EXERCISE GOAL
Below are the entries to work from; restate word for word the portion that opens with the line containing "inv, discovered, finalCrafted" and closes with the line containing "Definition with_inv (i", keeping both.

PROVIDED MATERIAL
----

(** * Crafting mini-game (Lab1/src/Crafting.jsx): state model and its transitions

    A shallow embedding of the logic of the single React component
    [App] of [Crafting.jsx]: the catalog, [countItems], [matchRecipe], the
    drag-and-drop handlers, [confirmCraft], [canCraftWithResources],
    [resetGame] and the [usePersistedState] hook.

    JavaScript arrays are lists of [JsVal] read and written by index the way
    JavaScript does it (a read out of range gives [undefined], a write out of
    range extends the array); JavaScript objects used as dictionaries
    ([countItems]'s accumulator, [discovered], [localStorage]) are [gmap]s
    keyed by strings. *)

From stdpp Require Import base decidable option list strings gmap gmultiset.

Open Scope string_scope.
Open Scope list_scope.

(** ** JavaScript values held by a slot *)

Module Js.

(** A cell of [inventory.inv] or of [craftGrid]: [null], an item id, or
    [undefined] (what reading past the end of an array gives). *)
Inductive JsVal : Type :=
| Null
| Undefined
| Str (s : string).

#[global] Instance JsVal_eq_dec : EqDecision JsVal.
Proof. solve_decision. Defined.

(** [Boolean(v)]: [null], [undefined] and the empty string are falsy. *)
Definition Boolean (v : JsVal) : bool :=
  match v with
  | Str s => bool_decide (s ≠ "")
  | Null | Undefined => false
  end.

(** [a[i]] *)
Definition get (a : list JsVal) (i : nat) : JsVal :=
  default Undefined (a !! i).

(** [a[i] = v]: in range the cell is overwritten; out of range the array
    grows, the cells in between reading as [undefined]. *)
Definition set (a : list JsVal) (i : nat) (v : JsVal) : list JsVal :=
  if decide (i < length a) then <[i:=v]> a
  else a ++ replicate (i - length a) Undefined ++ [v].

(** [Array(n).fill(null)] *)
Definition Array_fill_null (n : nat) : list JsVal := replicate n Null.

(** [a.findIndex(p)]; [None] stands for the result [-1]. *)
Fixpoint findIndex (p : JsVal → bool) (a : list JsVal) : option nat :=
  match a with
  | [] => None
  | x :: rest => if p x then Some 0 else S <$> findIndex p rest
  end.

(** [x => x === null] *)
Definition is_null (v : JsVal) : bool :=
  match v with Null => true | _ => false end.

(** [a.filter(Boolean)]. The cells that survive are non-empty strings, so
    the result is given as the list of those strings. *)
Definition filter_Boolean (a : list JsVal) : list string :=
  omap (λ v, match v with
             | Str s => if Boolean v then Some s else None
             | Null | Undefined => None
             end) a.

(** [l.indexOf(x)] on an array of strings; [None] stands for [-1]. *)
Fixpoint indexOf (l : list string) (x : string) : option nat :=
  match l with
  | [] => None
  | y :: rest => if decide (y = x) then Some 0 else S <$> indexOf rest x
  end.

(** [l.splice(idx, 1)] *)
Definition splice1 (l : list string) (idx : nat) : list string :=
  delete idx l.

End Js.

Import Js.

(** ** Catalog *)

Record Resource : Type := mkResource {
  res_id : string;
  res_name : string
}.

Record Recipe : Type := mkRecipe {
  id : string;
  name : string;
  description : string;
  ingredients : list string
}.

#[global] Instance Recipe_eq_dec : EqDecision Recipe.
Proof. solve_decision. Defined.

(** The [emoji] and [image] glyphs of the catalog only matter to rendering
    and are left out. *)
Definition RESOURCES : list Resource :=
  [ mkResource "petal" "Petal";
    mkResource "leaf" "Leaf";
    mkResource "drop" "Dew" ].

Definition flower_bundle : Recipe :=
  mkRecipe "flower_bundle" "Flower Bundle"
           "A small bouquet of petals and leaves."
           ["petal"; "petal"; "leaf"].

Definition sparkling_dew : Recipe :=
  mkRecipe "sparkling_dew" "Sparkling Dew"
           "Potion of shine (final item)."
           ["drop"; "petal"; "leaf"].

Definition RECIPES : list Recipe := [flower_bundle; sparkling_dew].

Definition STORAGE_KEY : string := "crafting_game_v1".

(** ** Counting and recipe matching *)

(** [list.reduce((acc, id) => { acc[id] = (acc[id] || 0) + 1; return acc }, {})].
    The dictionary holds the own properties of the accumulator. The
    accumulator is an object literal, which also inherits the members of
    [Object.prototype]: for an id with the name of such a member
    ("constructor", "__proto__", ...) the first read [acc[id]] finds the
    inherited member and the code does not count. The dictionary is what the
    code builds for lists of other ids, as the ids of the catalog are; the
    statements about [countItems] itself say so. *)
Definition countItems (list : list string) : gmap string nat :=
  foldl (λ acc id, <[id := default 0 (acc !! id) + 1]> acc) ∅ list.

(** [Object.keys(o)]. The two loops over it only ask whether some key is
    lacking, so the order in which the keys come does not matter. *)
Definition Object_keys (o : gmap string nat) : list string :=
  (map_to_list o).*1.

(** The test of the loops of [matchRecipe] and [canCraftWithResources]:
    [!have[k] || have[k] < req[k]]. *)
Definition lacks (have req : gmap string nat) (k : string) : bool :=
  match have !! k with
  | None => true
  | Some h => bool_decide (h = 0) || bool_decide (h < default 0 (req !! k))
  end.

(** [for (let k of Object.keys(req)) if (...) return false] falls through
    exactly when no key is lacking. *)
Definition covers (have req : gmap string nat) : bool :=
  forallb (λ k, negb (lacks have req k)) (Object_keys req).

Definition matchRecipe (gridItems : list JsVal) (recipe : Recipe) : bool :=
  let gridCounts := countItems (filter_Boolean gridItems) in
  let reqCounts := countItems (ingredients recipe) in
  if negb (covers gridCounts reqCounts) then false
  else
    let totalReq := length (ingredients recipe) in
    let totalGrid := length (filter_Boolean gridItems) in
    bool_decide (totalGrid = totalReq).

(** ** Application state *)

(** The persisted object held by [usePersistedState]:
    [{ inv, discovered, finalCrafted }]. *)
Record Inventory : Type := mkInventory {
  inv : list JsVal;
  discovered : gmap string bool;
  finalCrafted : bool
}.

(** The two pieces of React state the handlers read and write. *)
Record AppState : Type := mkApp {
  inventory : Inventory;
  craftGrid : list JsVal
}.

(** [{ ...inventory, inv: newInv }] *)
Definition with_inv (i : Inventory) (newInv : list JsVal) : Inventory :=
  mkInventory newInv (discovered i) (finalCrafted i).
(** * cgx::sch -- a cooperative task scheduler for bare-metal targets

    Shallow embedding of [inner.hpp] and [scheduler.hpp] (namespace
    [cgx::sch]) together with the task constructor of the older copy of
    the scheduler header (namespace [sch]).

    Conventions of the embedding

    - [time_t] is [std::uint64_t] and [duration_t] is [std::int64_t]; both
      are carried as [Z] and every arithmetic result is brought back into
      range with [to_u64] / [to_i64].  Signed overflow, which C++ leaves
      undefined, is modelled as two's-complement wrap-around.
    - The host is an abstract world [W].  A [std::function<R()>] supplied by
      the host is a function [W -> R * W]; the scheduler's own objects are
      threaded explicitly next to the world.  Host callbacks are assumed not
      to re-enter the scheduler.
    - Operations that can leave defined behaviour (a call through an empty
      [std::function], a dereference of a null lane pointer) return a
      [result]. *)

From Stdlib Require Import ZArith Lia String Ascii Bool List Sorted.
From stdpp Require Import base list.
Import ListNotations.

Local Open Scope Z_scope.

(** ** Fixed-width integers *)

Definition UINT64_MAX : Z := 2 ^ 64 - 1.
Definition INT64_MIN : Z := - 2 ^ 63.
Definition INT64_MAX : Z := 2 ^ 63 - 1.

(** Conversion to [std::uint64_t]. *)
Definition to_u64 (z : Z) : Z := z mod 2 ^ 64.

(** Conversion to [std::int64_t]. *)
Definition to_i64 (z : Z) : Z := (z + 2 ^ 63) mod 2 ^ 64 - 2 ^ 63.

(** Conversion to [std::uint8_t]. *)
Definition to_u8 (z : Z) : Z := z mod 2 ^ 8.

Definition is_u64 (z : Z) : Prop := 0 <= z <= UINT64_MAX.
Definition is_i64 (z : Z) : Prop := INT64_MIN <= z <= INT64_MAX.

(** ** Outcomes of operations that may leave defined behaviour *)

Inductive fault : Type :=
  | NullDeref          (* call through a null [thread_t*] *)
  | BadFunctionCall    (* call of an empty [std::function] *)
  | OutOfBounds        (* [std::array] index past the end *)
  | Diverge.           (* a loop that exhausted its fuel *)

Inductive result (A : Type) : Type :=
  | Done (a : A)
  | Fault (f : fault).
Arguments Done {A} a.
Arguments Fault {A} f.

(** ** C strings *)

(** [std::strncmp(a, b, n) == 0] on the characters before the terminator. *)
Fixpoint strncmp_eq (n : nat) (a b : string) : bool :=
  match n with
  | O => true
  | S n' =>
      match a, b with
      | EmptyString, EmptyString => true
      | String x a', String y b' =>
          if Ascii.eqb x y then strncmp_eq n' a' b' else false
      | _, _ => false
      end
  end.

(** The first [n] characters of a C string: what
    [memcpy(dst, name, len > n ? n : len)] leaves in a zeroed buffer of
    more than [n] characters. *)
Fixpoint str_take (n : nat) (s : string) : string :=
  match n, s with
  | S n', String c s' => String c (str_take n' s')
  | _, _ => EmptyString
  end.

(** ** namespace inner *)

Module inner.

(** *** timer_t *)
Module timer_t.
Section Timer.
Context {W : Type}.

Record t : Type := { m_on_now_cb : option (W -> Z * W) }.

Definition set_now_cb (cb : option (W -> Z * W)) (_ : t) : t :=
  {| m_on_now_cb := cb |}.

Definition now (tm : t) (w : W) : Z * W :=
  match m_on_now_cb tm with
  | None => (0, w)
  | Some cb => let '(n, w') := cb w in (to_u64 n, w')
  end.

Definition elapsed (tm : t) (start : Z) (w : W) : Z * W :=
  let '(n, w') := now tm w in
  (to_i64 (to_i64 n - to_i64 start), w').

Definition make_deadline (tm : t) (delay : Z) (w : W) : Z * W :=
  let '(n, w') := now tm w in (to_u64 (n + delay), w').

Definition is_expired (tm : t) (deadline : Z) (w : W) : bool * W :=
  let '(n, w') := now tm w in (deadline <=? n, w').
End Timer.
Arguments t : clear implicits.
End timer_t.

(** *** min_max_mean_t<T, N>, at [T = std::uint64_t], the only
  instantiation in the repository.  [N] is the template parameter
  (default 32); it must be positive, since [add] divides by it. *)
Module min_max_mean_t.

Record t : Type := {
  m_min : Z;
  m_max : Z;
  m_mean : Z;
  m_is_mean_valid : bool;
  m_index : nat;
  m_values : list Z
}.

(** The default member initialisers. *)
Definition init (N : nat) : t :=
  {| m_min := UINT64_MAX;
     m_max := 0;
     m_mean := 0;
     m_is_mean_valid := false;
     m_index := 0%nat;
     m_values := replicate N 0 |}.

(** [m_mean = 0; for (v : m_values) m_mean += v;] in [uint64_t]. *)
Definition accumulate (vs : list Z) : Z :=
  foldl (fun acc v => to_u64 (acc + v)) 0 vs.

Definition add (N : nat) (value : Z) (s : t) : t :=
  let filled :=
    if m_is_mean_valid s then m_values s else replicate N value in
  let values := <[m_index s := value]> filled in
  {| m_min := Z.min (m_min s) value;
     m_max := Z.max (m_max s) value;
     m_mean := accumulate values / Z.of_nat N;
     m_is_mean_valid := true;
     m_index := ((m_index s + 1) mod N)%nat;
     m_values := values |}.

Definition min (s : t) : Z := m_min s.
Definition max (s : t) : Z := m_max s.
Definition mean (s : t) : Z := m_mean s.

Definition reset (N : nat) (_ : t) : t :=
  {| m_min := UINT64_MAX;
     m_max := 0;
     m_mean := 0;
     m_is_mean_valid := false;
     m_index := 0%nat;
     m_values := replicate N 0 |}.

End min_max_mean_t.

(** *** stop_watch_t *)
Module stop_watch_t.
Section StopWatch.
Context {W : Type}.

Record t : Type := {
  m_start : Z;
  m_duration : min_max_mean_t.t
}.

Definition init : t :=
  {| m_start := 0; m_duration := min_max_mean_t.init 32 |}.

Definition start (tm : timer_t.t W) (sw : t) (w : W) : t * W :=
  let '(n, w') := timer_t.now tm w in
  ({| m_start := n; m_duration := m_duration sw |}, w').

(** [m_duration = elapsed(m_start)]: the signed difference is converted
    to [uint64_t] and handed to [min_max_mean_t::operator=], i.e. [add]. *)
Definition stop (tm : timer_t.t W) (sw : t) (w : W) : t * W :=
  let '(e, w') := timer_t.elapsed tm (m_start sw) w in
  ({| m_start := m_start sw;
      m_duration := min_max_mean_t.add 32 (to_u64 e) (m_duration sw) |}, w').

Definition reset (sw : t) : t :=
  {| m_start := m_start sw;
     m_duration := min_max_mean_t.reset 32 (m_duration sw) |}.

Definition duration (sw : t) : min_max_mean_t.t := m_duration sw.
End StopWatch.
End stop_watch_t.

End inner.

Import inner.

(** ** task_t *)

Module task_t.

Inductive status_t : Type :=
  | invalid
  | running
  | stopped
  | paused
  | delayed.

Definition status_eqb (a b : status_t) : bool :=
  match a, b with
  | invalid, invalid | running, running | stopped, stopped
  | paused, paused | delayed, delayed => true
  | _, _ => false
  end.

Section Task.
Context {W : Type}.

(** [m_timer] is a reference to the process-wide [timer_t::instance()];
    the operations below take that timer as their first argument. *)
Record t : Type := {
  m_name : string;
  m_callback : option (W -> bool * W);
  m_period_tick : Z;
  m_actual_period_tick : Z;
  m_ticks_left : Z;
  m_last_run_tick : Z;
  m_exec_ticks : Z;
  m_prev : Z;
  m_run_time : stop_watch_t.t;
  m_exec_time : stop_watch_t.t;
  m_status : status_t
}.

Definition with_status (x : t) (s : status_t) : t :=
  {| m_name := m_name x; m_callback := m_callback x;
     m_period_tick := m_period_tick x;
     m_actual_period_tick := m_actual_period_tick x;
     m_ticks_left := m_ticks_left x;
     m_last_run_tick := m_last_run_tick x;
     m_exec_ticks := m_exec_ticks x; m_prev := m_prev x;
     m_run_time := m_run_time x; m_exec_time := m_exec_time x;
     m_status := s |}.

Definition with_ticks_left (x : t) (v : Z) : t :=
  {| m_name := m_name x; m_callback := m_callback x;
     m_period_tick := m_period_tick x;
     m_actual_period_tick := m_actual_period_tick x;
     m_ticks_left := v;
     m_last_run_tick := m_last_run_tick x;
     m_exec_ticks := m_exec_ticks x; m_prev := m_prev x;
     m_run_time := m_run_time x; m_exec_time := m_exec_time x;
     m_status := m_status x |}.
Lemma advance_spec F ctx r c s :
  laid F (up ctx) (Fib r c s) → laid_context F ctx →
  let '(evs, (g', ctx')) := advance ctx r c s in
  visit (Fib r c s) ++ unwind ctx = (began r ++ evs) ++ visit g' ++ unwind ctx' ∧
  refs (Fib r c s) ++ context_refs ctx = [r] ++ refs g' ++ context_refs ctx' ∧
  laid F (up ctx') g' ∧ laid_context F ctx' ∧
  (length ctx' ≤ S (length ctx))%nat ∧
  (c = Nil → length ctx' ≤ length ctx)%nat ∧
  (g' = Nil → ctx' = []).
Proof.
  intros Hl Hctx. pose proof Hl as (Hr & Hfc & Hc & Hs).
  destruct c as [|r' c' s'].
  - unfold FiberTree.advance.
    pose proof (climb_spec F ctx r s Hs Hctx) as H.
    destruct (FiberTree.climb completed ctx r s) as [evs [g' ctx']].
    destruct H as (Ht & Hrefs & Hl' & Hc' & Hlen & Hnil).
    split; [|split; [|split; [done|]; split; [done|]; split; [lia|done]]].
    + simpl. rewrite <-!app_assoc. simpl. by rewrite <-Ht.
    + simpl. by rewrite Hrefs.
  - unfold FiberTree.advance. cbv iota beta.
    split; [|split; [|split; [done|]; split; [done|]; split; [simpl; lia|done]]].
    + change (unwind ((r, s) :: ctx)) with ((completed r ++ visit s) ++ unwind ctx).
      change (visit (Fib r (Fib r' c' s') s))
        with (began r ++ visit (Fib r' c' s') ++ completed r ++ visit s).
      by rewrite !app_nil_r, <-!app_assoc.
    + change (context_refs ((r, s) :: ctx)) with (refs s ++ context_refs ctx).
      change (refs (Fib r (Fib r' c' s') s)) with (r :: refs (Fib r' c' s') ++ refs s).
      simpl. by rewrite <-!app_assoc.
Qed.

Lemma set_memoizedProps_Some w r o v :
  fibers (store w) !! r = Some o →
  set_memoizedProps r v w =
    Ok (tt, put_fiber w r
              (mkFiber (f_tag o) (stateNode o) (return_ o) (sibling o) (alternate o)
                 (lanes o) (childLanes o) (updateQueue o) (memoizedState o)
                 (pendingProps o) v)).
Proof.
  intros H. unfold set_memoizedProps.
  by rewrite (bind_Ok _ _ _ _ _ (getFiberW_Some _ _ _ H)).
Qed.

Lemma performUnitOfWork_advances ctx r c s fuel w :
  laid (fibers (store w)) (up ctx) (Fib r c s) →
  laid_context (fibers (store w)) ctx →
  (length ctx < fuel)%nat →
  ∃ w', performUnitOfWork fuel r w = Ok (tt, w') ∧
        rendered [r] (began r ++ fst (advance ctx r c s))
          (first (fst (snd (advance ctx r c s)))) w w'.
Proof.
  intros Hl Hctx Hfuel. pose proof Hl as ((f & Hr & Hp & Hs) & Hfc & _).
  unfold performUnitOfWork.
  rewrite (bind_Ok _ _ _ _ _ (getFiberW_Some _ _ _ Hr)).
  unfold bind at 1, get at 1.
  rewrite (bind_Ok _ _ _ _ _ (beginWork_walks _ _ _ _)).
  erewrite bind_Ok; [|by apply getFiberW_Some].
  erewrite bind_Ok; [|by apply set_memoizedProps_Some].
  rewrite Hfc.
  pose proof (settled_insert _ _ _ Hr) as HS.
  destruct c as [|r' c' s']; simpl first at 1; cbv iota.
  - erewrite (completeUnitOfWork_climbs ctx r s fuel _ (settle f));
      [| apply lookup_insert_eq | done | done
       | by apply (laid_context_settled _ _ _ _ HS) | done].
    eexists. split; [done|]. split; [done|].
    unfold FiberTree.advance, moved, put_fiber, with_store. simpl.
    by rewrite <-app_assoc.
  - eexists. split; [done|]. split; [done|].
    unfold FiberTree.advance, moved, put_fiber, with_store, with_workInProgress. simpl.
    by rewrite app_nil_r.
Qed.

Lemma refs_nil g : refs g = [] → g = Nil.
Proof. by destruct g. Qed.

Lemma rendered_refl w : workInProgress w = None → rendered [] [] None w w.
Proof.
  intros H. split; [apply settled_nil|].
  destruct w as [[] ? ? ? ? ? ? ? ?]. simpl in *. subst.
  unfold moved, with_store. simpl. by rewrite app_nil_r.
Qed.

Lemma workLoopSync_from fuel : ∀ g ctx w,
  laid (fibers (store w)) (up ctx) g →
  laid_context (fibers (store w)) ctx →
  workInProgress w = first g →
  (g = Nil → ctx = []) →
  (2 * length (refs g ++ context_refs ctx) + length ctx ≤ fuel)%nat →
  ∃ w', workLoopSync fuel w = Ok (tt, w') ∧
        rendered (refs g ++ context_refs ctx) (visit g ++ unwind ctx) None w w'.
Proof.
  induction fuel as [|fuel IH]; intros g ctx w Hl Hctx Hwip Hnil Hfuel.
  - assert (g = Nil) as ->.
    { apply refs_nil. destruct (refs g); [done|simpl in Hfuel; lia]. }
    rewrite (Hnil eq_refl). exists w. simpl in Hwip.
    split; [|by apply rendered_refl].
    simpl. unfold bind, get. by rewrite Hwip.
  - destruct g as [|r c s].
    { rewrite (Hnil eq_refl). exists w. simpl in Hwip.
      split; [|by apply rendered_refl].
      simpl. unfold bind, get. by rewrite Hwip. }
    simpl in Hwip. simpl workLoopSync. unfold bind at 1, get at 1. rewrite Hwip.
    destruct (performUnitOfWork_advances ctx r c s fuel w Hl Hctx) as (w1 & Hrun & Hren).
    { simpl in Hfuel. lia. }
    rewrite (bind_Ok _ _ _ _ _ Hrun).
    pose proof (advance_spec _ ctx r c s Hl Hctx) as Hadv.
    destruct (FiberTree.advance completed ctx r c s) as [evs [g' ctx']].
    simpl in Hren.
    destruct Hadv as (Ht & Hrefs & Hl' & Hc' & Hlen & Hlen' & Hnil').
    pose proof Hren as [HS Hw1].
    destruct (IH g' ctx' w1) as (w' & Hloop & Hren').
    { by eapply laid_settled. }
    { by eapply laid_context_settled. }
    { by rewrite Hw1. }
    { done. }
    { apply (f_equal length) in Hrefs. rewrite !length_app in Hrefs.
      rewrite length_app in Hfuel. rewrite length_app.
      change (length (refs (Fib r c s))) with (S (length (refs c ++ refs s))) in *.
      change (length [r]) with 1%nat in Hrefs.
      destruct c; [specialize (Hlen' eq_refl); lia|lia]. }
    exists w'. split; [done|]. rewrite Ht, Hrefs.
    by eapply rendered_trans.
Qed.

End traversal.

(** ** Rendering and committing a root *)

Section loops.
Context `{C : Collaborators}.

Lemma workLoopSync_leaves_nothing fuel : ∀ w w',
  workLoopSync fuel w = Ok (tt, w') → workInProgress w' = None.
Proof.
  induction fuel as [|fuel IH]; intros w w' Hrun; simpl in Hrun;
    unfold bind at 1, get at 1 in Hrun;
    destruct (workInProgress w) as [u|] eqn:Hwip; try done.
  - by injection Hrun as <-.
  - apply bind_inv in Hrun as (? & w1 & _ & Hrun). by eapply IH.
  - by injection Hrun as <-.
Qed.

(** X13. Whenever [renderRootSync] returns, no render is in progress:
    [workInProgress] and [workInProgressRoot] are [null] and
    [workInProgressRootRenderLanes] is [NoLanes], whatever the reconciler
    did. *)
Theorem renderRootSync_leaves_no_render_in_progress fuel root lanes w w' :
  renderRootSync fuel root lanes w = Ok (tt, w') →
  workInProgress w' = None ∧
  workInProgressRoot w' = None ∧
  workInProgressRootRenderLanes w' = NoLanes.
Proof.
  intros Hrun. unfold renderRootSync in Hrun.
  apply bind_inv in Hrun as (w0 & w0' & _ & Hrun).
  apply bind_inv in Hrun as (? & w1 & _ & Hrun).
  apply bind_inv in Hrun as ([] & w2 & Hloop & Hrun).
  apply workLoopSync_leaves_nothing in Hloop.
  unfold bind, modify in Hrun. injection Hrun as <-. done.
Qed.
End loops.

Lemma renderRootSync_leaves_no_render_in_progress_witness :
  ∃ w',
    renderRootSync 10 1%nat 1 (Sample.world_of (Sample.root_with None None 0 1))
      = Ok (tt, w') ∧
    workInProgress w' = None ∧ workInProgressRoot w' = None.
Proof.
  destruct (renderRootSync 10 1%nat 1 (Sample.world_of (Sample.root_with None None 0 1)))
    as [[[] w']|e] eqn:Hrun; [|vm_compute in Hrun; discriminate Hrun].
  destruct (renderRootSync_leaves_no_render_in_progress 10 1%nat 1
              (Sample.world_of (Sample.root_with None None 0 1)) w' Hrun)
    as (Hwip & Hroot & _).
  exists w'. split; [reflexivity|]. split; [exact Hwip|exact Hroot].
Defined.

Section render.
Context `{C : Collaborators}.
Variable firstChild : ref → option ref.
Variables began completed : ref → list Event.
Variable committed : ref → ref → list Event.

----

WRITTEN ANSWER
    [{ inv, discovered, finalCrafted }]. *)
Record Inventory : Type := mkInventory {
  inv : list JsVal;
  discovered : gmap string bool;
  finalCrafted : bool
}.

(** The two pieces of React state the handlers read and write. *)
Record AppState : Type := mkApp {
  inventory : Inventory;
  craftGrid : list JsVal
}.

(** [{ ...inventory, inv: newInv }] *)
Definition with_inv (i : Inventory) (newInv : list JsVal) : Inventory :=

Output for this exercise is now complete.